## TASK BRIEF
Find the line containing "assert (s5.2 = s.2) as F by congruence." in the records below. Copy exactly that line and each one after it, ending at the line containing "apply prepare_dest_inv in", and nothing more.

----------------

Lemma read_request_inv s r s' : read_request s = (r, s') →
  (∃ path bsize size force algo rest, sendable 4096 path ∧ block_size_ok bsize
     ∧ is_Some (hash_algorithm_of_u8 (byte_val algo))
     ∧ c_in s.1 = string_frame path ++ be_bytes 8 bsize ++ be_bytes 8 size ++ force :: algo :: rest
     ∧ same_elsewhere path s.2 s'.2
     ∧ ∀ q, r = Ok (inr q) → dest_path q = path ∧ block_size q = bsize ∧ filesize q = size
         ∧ hash_algorithm_of_u8 (byte_val algo) = Some (hash_algorithm q))
  ∨ s'.2 = s.2 ∧ ∀ q, r ≠ Ok (inr q).
Proof.
  unfold read_request. intros H.
  apply early_inv in H as [(path & s1 & E1 & H)|[(? & E & ->)|(? & E & ->)]];
    [|right; split; [by apply net_fs in E|done]..].
  apply net_inv in E1 as [E1 F1]. apply string_inv in E1 as [E1 Hp].
  apply early_inv in H as [(bsize & s2 & E2 & H)|[(? & E & ->)|(? & E & ->)]];
    [|right; split; [apply net_fs in E; congruence|done]..].
  apply net_inv in E2 as [E2 F2]. apply u64_inv in E2. rewrite block_size_test in H.
  case_bool_decide as Hb; cbn [negb] in H.
  2:{ unfold return_status in H. simplify_eq. right. split; [congruence|done]. }
  apply early_inv in H as [(size & s3 & E3 & H)|[(? & E & ->)|(? & E & ->)]];
    [|right; split; [apply net_fs in E; congruence|done]..].
  apply net_inv in E3 as [E3 F3]. apply u64_inv in E3.
  apply early_inv in H as [(force & s4 & E4 & H)|[(? & E & ->)|(? & E & ->)]];
    [|right; split; [apply net_fs in E; congruence|done]..].
  apply net_inv in E4 as [E4 F4]. apply u8_inv in E4 as (fb & E4 & ->).
  apply early_inv in H as [(algo & s5 & E5 & H)|[(? & E & ->)|(? & E & ->)]];
    [|right; split; [apply net_fs in E; congruence|done]..].
  apply net_inv in E5 as [E5 F5]. apply u8_inv in E5 as (ab & E5 & ->).
  destruct (hash_algorithm_of_u8 (byte_val ab)) as [alg|] eqn:Ha.
  2:{ unfold return_status in H. simplify_eq. right. split; [congruence|done]. }
  left. exists path, bsize, size, fb, ab, (c_in s5.1).
  assert (s5.2 = s.2) as F by congruence.
  set (force := negb (byte_val fb =? 0)) in H.
  assert (same_elsewhere path s.2 s'.2 ∧ ∀ q, r = Ok (inr q) → q = MkRequest path bsize size alg)
    as [Hsame Hq].
  { destruct (prepare_dest path size force s5.2) as [rp f'] eqn:Ep.
    assert (on_fs (prepare_dest path size force) s5 = (rp, (s5.1, f'))) as Eo
      by (unfold on_fs; by rewrite Ep).
    apply prepare_dest_inv in Ep as [Hsame _]. rewrite F in Hsame.
    apply early_inv in H as [([] & s6 & E6 & H)|[(? & E & ->)|(? & E & ->)]]; rewrite Eo in *.
    - simplify_eq. apply early_inv in H as [([] & s7 & E7 & H)|[(? & E & ->)|(? & E & ->)]].
      + apply net_fs in E7. unfold mret, Early_ret in H. simplify_eq. rewrite E7. cbn.
        split; [done|]. intros; by simplify_eq.
      + apply net_fs in E. by rewrite E.
      + apply net_fs in E. by rewrite E.
    - by simplify_eq.
    - by simplify_eq. }
  split_and!; try done; [by rewrite E1, E2, E3, E4, E5|].
  intros q ->. by rewrite (Hq q eq_refl).
Qed.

----------------

## REPLY
  assert (s5.2 = s.2) as F by congruence.
  set (force := negb (byte_val fb =? 0)) in H.
  assert (same_elsewhere path s.2 s'.2 ∧ ∀ q, r = Ok (inr q) → q = MkRequest path bsize size alg)
    as [Hsame Hq].
  { destruct (prepare_dest path size force s5.2) as [rp f'] eqn:Ep.
    assert (on_fs (prepare_dest path size force) s5 = (rp, (s5.1, f'))) as Eo
      by (unfold on_fs; by rewrite Ep).
    apply prepare_dest_inv in Ep as [Hsame _]. rewrite F in Hsame.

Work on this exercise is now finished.